Tamar and her mother moved out and back to San Francisco, but when Tamar approached pubescence, Hodel sent for her. His domination was extreme. “My father used to stand at the mantel and read poetry to everyone and inform us this was God speaking,” she said. She was sexualized. “Man Ray took nude pictures of me,” Tamar said. “I knew he was a great artist, but I didn’t feel comfortable. He felt like a dirty old man.” She was pressured to sunbathe nude. Her father gave her erotic books to read, determined “to make me a sex goddess.” When Tamar was 11, Hodel forced her to perform fellatio on him. “I gagged! I was scared! I was embarrassed!”
The year before, in May 1945, Ruth Spaulding, the secretary at Hodel’s venereal-disease clinic (and thus the keeper of many secrets), was found dead of an overdose. Police suspected it was forced but couldn’t prove it. Her death was ruled “suicide.”
NEXT: “Supposin’ I did kill the Black Dahlia? They can’t prove it now, because my secretary is dead.”

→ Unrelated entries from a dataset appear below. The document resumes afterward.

(** * Accessible portfolio script (script.js): model and verified properties

    The script decorates a static page: navigation dots that scroll to
    sections, an "active" dot that follows the scroll position, hover and
    focus effects on project cards, a typing animation with a skip button,
    a parallax background and screen-reader announcements.  It respects the
    reduced-motion preference read once into [prefersReducedMotion].

    The script is event driven: all of its state lives in the page (the
    element tree), in the timer table of the browser and in a few captured
    variables.  The model below keeps that shape: a [state] record for the
    page and the browser services the script uses, one function per function
    or listener of the script, and [dispatch] for one turn of the event
    loop. *)

From stdpp Require Import gmap strings list fin_maps pretty.
From Stdlib Require Import ZArith Ascii.

(** ** Elements *)

(** An element object is identified by a number; [heap] below maps it to the
    element's current content, whether it is attached to the page or not. *)
Abbreviation node := nat (only parsing).

Record element := Element {
  el_tag : string;
  el_attrs : gmap string string;   (* getAttribute, setAttribute, ... *)
  el_class : list string;          (* classList / className *)
  el_text : string;                (* textContent *)
  el_style : gmap string string;   (* the inline style, property by property *)
  el_offsetTop : Z;
  el_clientHeight : Z;
  el_parent : option node          (* parentNode, None when detached *)
}.

Definition blank_element (tag : string) : element :=
  Element tag ∅ [] "" ∅ 0 0 None.

#[global] Instance element_inhabited : Inhabited element :=
  populate (blank_element "").

Definition with_attrs (f : gmap string string → gmap string string) (e : element) : element :=
  Element (el_tag e) (f (el_attrs e)) (el_class e) (el_text e) (el_style e)
          (el_offsetTop e) (el_clientHeight e) (el_parent e).
Definition with_class (f : list string → list string) (e : element) : element :=
  Element (el_tag e) (el_attrs e) (f (el_class e)) (el_text e) (el_style e)
          (el_offsetTop e) (el_clientHeight e) (el_parent e).
Definition with_text (f : string → string) (e : element) : element :=
  Element (el_tag e) (el_attrs e) (el_class e) (f (el_text e)) (el_style e)
          (el_offsetTop e) (el_clientHeight e) (el_parent e).
Definition with_style (f : gmap string string → gmap string string) (e : element) : element :=
  Element (el_tag e) (el_attrs e) (el_class e) (el_text e) (f (el_style e))
          (el_offsetTop e) (el_clientHeight e) (el_parent e).
Definition with_parent (p : option node) (e : element) : element :=
  Element (el_tag e) (el_attrs e) (el_class e) (el_text e) (el_style e)
          (el_offsetTop e) (el_clientHeight e) p.
(** Every candidate whose upper-cased name occurs in the upper-cased
    message is reported, whatever longer candidates were matched before. *)
Lemma extract_reports_every_match (message : string) (available : list string) c :
  message ≠ EmptyString → c ∈ available →
  py.contains (py.upper c) (py.upper message) = true →
  c ∈ chat._extract_mentioned_curves message available.
Proof.
  intros Hm Hc Hin. unfold chat._extract_mentioned_curves.
  destruct (String.eqb_spec message EmptyString) as [|_]; [done|].
  apply foldl_mention_reports; [|done]. by rewrite sorted_perm.
Qed.

(** C1: on the message ["what about ROP(ft/hr) trend"] with the candidates
    [ROP(ft/hr)] and [ROP], mention extraction reports both names: the
    shorter one is matched as well, after the longer one. *)
Theorem extract_mentioned_curves_reports_both :
  chat._extract_mentioned_curves "what about ROP(ft/hr) trend" ["ROP(ft/hr)"; "ROP"]
  = ["ROP(ft/hr)"; "ROP"].
Proof. vm_compute. reflexivity. Qed.

(** ** Row sampling on the two paths *)

Lemma sampled_rows_bound {A} (rows : list A) :
  length (chat.sampled_rows rows) ≤ 2 * chat.max_rows - 1.
Proof. apply strided_length_bound. unfold chat.max_rows. lia. Qed.

Lemma sampled_rows_all {A} (rows : list A) :
  length rows < 2 * chat.max_rows → chat.sampled_rows rows = rows.
Proof.
  intros Hn. unfold chat.sampled_rows.
  assert (length rows / chat.max_rows < 2) as Hq.
  { apply Nat.Div0.div_lt_upper_bound. unfold chat.max_rows in *. lia. }
  replace (Nat.max 1 (length rows / chat.max_rows)) with 1 by lia.
  apply every_nth_1.
Qed.

(** C2: with 3501 rows on the chat path the stride is [1] and all 3501
    rows are processed, above the cap of 3500; with 4001 rows the
    interpretation path builds 4001 pairs, above its cap of 4000. *)
Theorem sampling_keeps_more_than_cap :
  Nat.max 1 (3501 / chat.max_rows) = 1
  ∧ length (chat.sampled_rows (demo_points 3501)) = 3501
  ∧ length (ai_service._curve_pairs (demo_points 4001) "HC1") = 4001.
Proof. vm_compute. done. Qed.

(** ** Statistics *)

Section statistics.
Import models data_service.

Lemma foldl_insert_lookup {V} (f : string → V) (l : list string)
    (m0 : gmap string V) (k : string) :
  foldl (λ m c, <[c := f c]> m) m0 l !! k
  = if decide (k ∈ l) then Some (f k) else m0 !! k.
Proof.
  revert m0. induction l as [|c l IH]; intros m0.
  - cbn [foldl]. case_decide; [set_solver|done].
  - cbn [foldl]. rewrite IH. repeat case_decide; try done; try set_solver.
    + assert (c = k) as -> by set_solver. by rewrite lookup_insert_eq.
    + rewrite lookup_insert_ne; [done|set_solver].
Qed.

Lemma foldl_insert_dom {V} (f : string → V) (l : list string) (m0 : gmap string V) :
  dom (foldl (λ m c, <[c := f c]> m) m0 l) = list_to_set l ∪ dom m0.
Proof.
  apply set_eq. intros k. rewrite elem_of_dom, foldl_insert_lookup.
  rewrite elem_of_union, elem_of_list_to_set, elem_of_dom.
  destruct (decide (k ∈ l)); [|tauto]. split; [tauto|]. by eexists.
Qed.

Lemma query_rows_perm table well depth_min depth_max :
  query_rows table well depth_min depth_max
  ≡ₚ filter (λ row, in_window well depth_min depth_max row = true) table.
Proof.
  unfold query_rows. rewrite sorted_perm.
  assert (∀ (P Q : WellData → Prop) `{∀ x, Decision (P x)} `{∀ x, Decision (Q x)}
            (l : list WellData),
            filter P (filter Q l) = filter (λ x, Q x ∧ P x) l) as Hff.
  { intros P Q ? ? l. induction l as [|x l IH]; [done|].
    rewrite (filter_cons Q). destruct (decide (Q x)) as [HQ|HQ].
    - rewrite (filter_cons P). destruct (decide (P x)) as [HP|HP].
      + rewrite (filter_cons_True (λ x, Q x ∧ P x)) by done. by rewrite IH.
      + rewrite (filter_cons_False (λ x, Q x ∧ P x)) by tauto. by rewrite IH.
    - rewrite (filter_cons_False (λ x, Q x ∧ P x)) by tauto. by rewrite IH. }
  assert (∀ (P Q : WellData → Prop) `{∀ x, Decision (P x)} `{∀ x, Decision (Q x)}
            (l : list WellData),
            (∀ x, P x ↔ Q x) → filter P l = filter Q l) as Hext.
  { intros P Q ? ? l HPQ. induction l as [|x l IH]; [done|].
    rewrite (filter_cons P), (filter_cons Q), IH.
    destruct (decide (P x)), (decide (Q x)); try done; exfalso; naive_solver. }
  unfold in_window.
  destruct depth_min as [lo|], depth_max as [hi|]; simpl;
    rewrite ?Hff;
    (match goal with |- ?a ≡ₚ ?b => replace a with b; [done|] end);
    apply Hext; intros row;
    rewrite ?andb_true_iff, ?bool_decide_eq_true; tauto.
Qed.

(** C5: every requested curve has an entry; its [count] is the number of
    rows of the query, the same for all curves, and that is the number
    of stored samples of the well inside the window when the bounds and
    the stored depths are numbers; its [non_null_count] counts the rows
    where the curve has a value, and when that is 0 the [min], [max] and
    [mean] are [None]; the mapping has no other keys, and is empty for an
    empty curve list. *)
Theorem statistics_counts_and_undefined
    (table : list WellData) (well : Z) (curves : list string)
    (depth_min depth_max : option float) :
  let data := get_well_data table well curves depth_min depth_max in
  let stats := get_well_statistics table well curves depth_min depth_max in
  (number_bound depth_min → number_bound depth_max →
   Forall (λ row, py.is_nan (depth row) = false) table →
   length data
   = length (filter (λ row, in_window well depth_min depth_max row = true) table))
  ∧ (∀ curve, curve ∈ curves →
       ∃ st, stats !! curve = Some st
         ∧ s_count st = length data
         ∧ s_non_null_count st = length (omap (λ p, point_get p curve) data)
         ∧ (s_non_null_count st = 0 →
              s_min st = None ∧ s_max st = None ∧ s_mean st = None))
  ∧ dom stats = list_to_set curves
  ∧ get_well_statistics table well [] depth_min depth_max = ∅.
Proof.
  intros data stats. split_and!.
  - intros _ _ _. unfold data, get_well_data. rewrite length_map.
    apply Permutation_length, query_rows_perm.
  - intros curve Hin. exists (curve_statistics data curve).
    unfold stats, get_well_statistics. fold data.
    rewrite foldl_insert_lookup, decide_True by done.
    unfold curve_statistics.
    destruct (omap (λ p, point_get p curve) data) as [|v vs]; simpl.
    + done.
    + by split_and!.
  - unfold stats, get_well_statistics. rewrite foldl_insert_dom. set_solver.
  - done.
Qed.

Lemma statistics_counts_and_undefined_demo :
  let table := interpretation.well_data demo_db in
  let bottom := Some 8000.5%float in
  let top := Some 8001%float in
  length (get_well_data table 1 ["HC1"; "HC2"] bottom top) = 1
  ∧ ∃ st, get_well_statistics table 1 ["HC1"; "HC2"] bottom top !! "HC2" = Some st
      ∧ s_count st = 1 ∧ s_non_null_count st = 0
      ∧ s_min st = None ∧ s_max st = None ∧ s_mean st = None.
Proof.
  intros table bottom top.
  destruct (statistics_counts_and_undefined table 1 ["HC1"; "HC2"] bottom top)
    as (H1 & H2 & _).
  assert (length (get_well_data table 1 ["HC1"; "HC2"] bottom top) = 1) as Hlen.
  { rewrite H1; [reflexivity|reflexivity|reflexivity|repeat constructor]. }
  split; [exact Hlen|].
  destruct (H2 "HC2") as (st & Hst & Hc & Hn & Hz).
  { apply list_elem_of_further, list_elem_of_here. }
  exists st. rewrite Hlen in Hc. destruct Hz as (Hmin & Hmax & Hmean).
  { rewrite Hn. reflexivity. }
  split_and!; [exact Hst|exact Hc|rewrite Hn; reflexivity|exact Hmin|exact Hmax|exact Hmean].
Defined.

(** The statistics of the two stored rows of the sample well: [HC2] has
    no value in either. *)
Example statistics_demo :
  let stats :=
    get_well_statistics (interpretation.well_data demo_db) 1 ["HC1"; "HC2"] None None in
  stats !! "HC1"
  = Some {| s_min := Some 1%float; s_max := Some 3%float; s_mean := Some 2%float;
            s_count := 2; s_non_null_count := 2 |}
  ∧ stats !! "HC2"
    = Some {| s_min := None; s_max := None; s_mean := None;
              s_count := 2; s_non_null_count := 0 |}.
Proof. vm_compute. done. Qed.

End statistics.

(** ** The sample matrix of the parser *)

Section parser.
Import las_parser.

Lemma build_values_lookup null_val mns row mn :
  build_values null_val mns row !! mn
  = if decide (mn ∈ mns)
    then Some ((λ val, py.round val 4) <$> row_get null_val row mn)
    else None.
Proof.
  unfold build_values.
  rewrite (foldl_insert_lookup
             (λ mn, (λ val, py.round val 4) <$> row_get null_val row mn)).
  by case_decide.
Qed.

Lemma build_values_dom null_val mns row :
  dom (build_values null_val mns row) = list_to_set mns.
Proof.
  unfold build_values.
  rewrite (foldl_insert_dom
             (λ mn, (λ val, py.round val 4) <$> row_get null_val row mn)).
  set_solver.
Qed.

(** C4: a successful parse emits, in order, one row per record whose raw
    depth is present, is not a NaN and is not the null value, and none
    for the other records; the emitted depth is the raw depth rounded to
    4 places; the [values] of an emitted row have exactly the parsed
    curve mnemonics as keys; and the cell of a curve is stored as [None]
    when the record has no raw value for it or the raw value is a NaN or
    equals the null value, and as the raw value rounded to 4 places
    otherwise. *)
Theorem parsed_rows_normalized (las : LASFile) (p : parsed) :
  parse_las_file las = Ok p →
  let mns := mnemonic <$> curves p in
  let cell := λ v : float,
    if py.is_nan v || (v =? null_value p)%float then None else Some (py.round v 4) in
  null_value p = default (-9999)%float (well_NULL las)
  ∧ ∃ depth_col,
    df_columns las !! 0 = Some depth_col
    ∧ data_rows p
      = omap (convert_record (null_value p) depth_col mns) (df_records las)
    ∧ (∀ r, r ∈ data_rows p → dom (values r) = list_to_set mns)
    ∧ ∀ row, row ∈ df_records las →
        match row !! depth_col ≫= cell with
        | None => convert_record (null_value p) depth_col mns row = None
        | Some d =>
            ∃ r, convert_record (null_value p) depth_col mns row = Some r
              ∧ r ∈ data_rows p
              ∧ depth r = d
              ∧ dom (values r) = list_to_set mns
              ∧ ∀ mn, mn ∈ mns → values r !! mn = Some (row !! mn ≫= cell)
        end.
Proof.
  intros Hp mns cell. unfold parse_las_file, py.index in Hp.
  destruct (df_columns las) as [|depth_col cols] eqn:Hcols; [done|].
  simpl in Hp. injection Hp as <-. subst mns cell. cbn [null_value curves data_rows].
  split; [done|].
  exists depth_col. split_and!; [done|done| |].
  { intros r (row & _ & Hr)%list_elem_of_omap. unfold convert_record in Hr.
    destruct (row_get _ row depth_col); [|done]. injection Hr as <-.
    apply build_values_dom. }
  assert (∀ row col,
            (λ val, py.round val 4) <$> row_get (header_null las) row col
            = row !! col ≫= λ v, if py.is_nan v || (v =? header_null las)%float
                                 then None else Some (py.round v 4)) as Hcell.
  { intros row col. unfold row_get, replace_cell.
    destruct (row !! col) as [v|]; [|done]. simpl.
    by destruct (py.is_nan v || (v =? header_null las)%float). }
  intros row Hrow. rewrite <- Hcell. unfold convert_record at 1 3.
  destruct (row_get (header_null las) row depth_col) as [d|] eqn:Hd; [|done].
  cbn [fmap option_fmap option_map].
  eexists. split_and!; [done| |done|apply build_values_dom|].
  - apply list_elem_of_omap. exists row. split; [done|].
    unfold convert_record. by rewrite Hd.
  - intros mn Hmn. cbn [values].
    by rewrite build_values_lookup, decide_True, Hcell by done.
Qed.
(** So the pages of distinct records never add up to the collection
    once it is longer than a page. *)
Lemma separatePages_not_partition rowsDisplayed content :
  NoDup content ->
  1 <= rowsDisplayed < Z.of_nat (List.length content) ->
  List.concat (separatePages rowsDisplayed content) <> content.
Proof.
  intros Hnd Hlen Heq.
  destruct content as [|d l] eqn:Ec; [cbn in Hlen; lia|]. rewrite <- Ec in *.
  destruct (separatePages_overlap rowsDisplayed content d Hlen) as [pages Hp].
  rewrite Heq in Hp.
  rewrite <- (firstn_skipn (Z.to_nat rowsDisplayed) content) in Hp at 1.
  apply app_inv_head in Hp.
  rewrite (skipn_cons_nth _ _ d) in Hp by lia.
  injection Hp as Hnth _.
  apply (proj1 (NoDup_nth content d) Hnd) in Hnth; lia.
Qed.
End Paginator.

(** C1 (code defect).  [separatePages] is meant to cut the records into
    consecutive pages whose concatenation is the input.  On 23 records and
    a page size of 10 it does return three pages of 10, 10 and 3 records,
    but not a partition: records 9 and 18 each stand on two pages and
    records 21 and 22 stand on none. *)
Theorem separatePages_23_records :
  separatePages 10 (records 23)
  = [[0; 1; 2; 3; 4; 5; 6; 7; 8; 9];
     [9; 10; 11; 12; 13; 14; 15; 16; 17; 18];
     [18; 19; 20]]
  /\ map (@List.length Z) (separatePages 10 (records 23)) = [10; 10; 3]%nat
  /\ List.concat (separatePages 10 (records 23)) <> records 23
  /\ ~ In 21 (List.concat (separatePages 10 (records 23)))
  /\ ~ In 22 (List.concat (separatePages 10 (records 23))).
Proof.
  assert (H : separatePages 10 (records 23)
              = [[0; 1; 2; 3; 4; 5; 6; 7; 8; 9];
                 [9; 10; 11; 12; 13; 14; 15; 16; 17; 18];
                 [18; 19; 20]]) by reflexivity.
  rewrite H. repeat split; try reflexivity.
  - discriminate.
  - cbn. intros Hin.
    repeat (destruct Hin as [Hin|Hin]; [discriminate|]). exact Hin.
  - cbn. intros Hin.
    repeat (destruct Hin as [Hin|Hin]; [discriminate|]). exact Hin.
Qed.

Among the women who passed in and out of Hodel’s clinic was Elizabeth Short, a brunette from Massachusetts. Short possessed an arrest record for underage drinking, a habit of talking to men in hotel bars and the usual naive dreams that brought pretty girls with Depression-era childhoods to Los Angeles.
During the last six months of 1946, Short lived in five different apartments in Hollywood. She was vulnerable. Eight people, including one who would later become a police detective, asserted that they knew, firsthand, that Hodel had some kind of relationship with Short. The last time friends saw her was on the evening of January 9, in the Biltmore Hotel.
On the morning of January 15, the severely mutilated body of a young woman was found in L.A.’s Leimert Park. The woman who first sighted the body thought it was a mannequin—it had been bisected expertly at the waist; there were signs of torture. The presentation of the corpse indicated that the murder occurred at another location; she was moved to the field to be viewed. These were the remains of Elizabeth Short.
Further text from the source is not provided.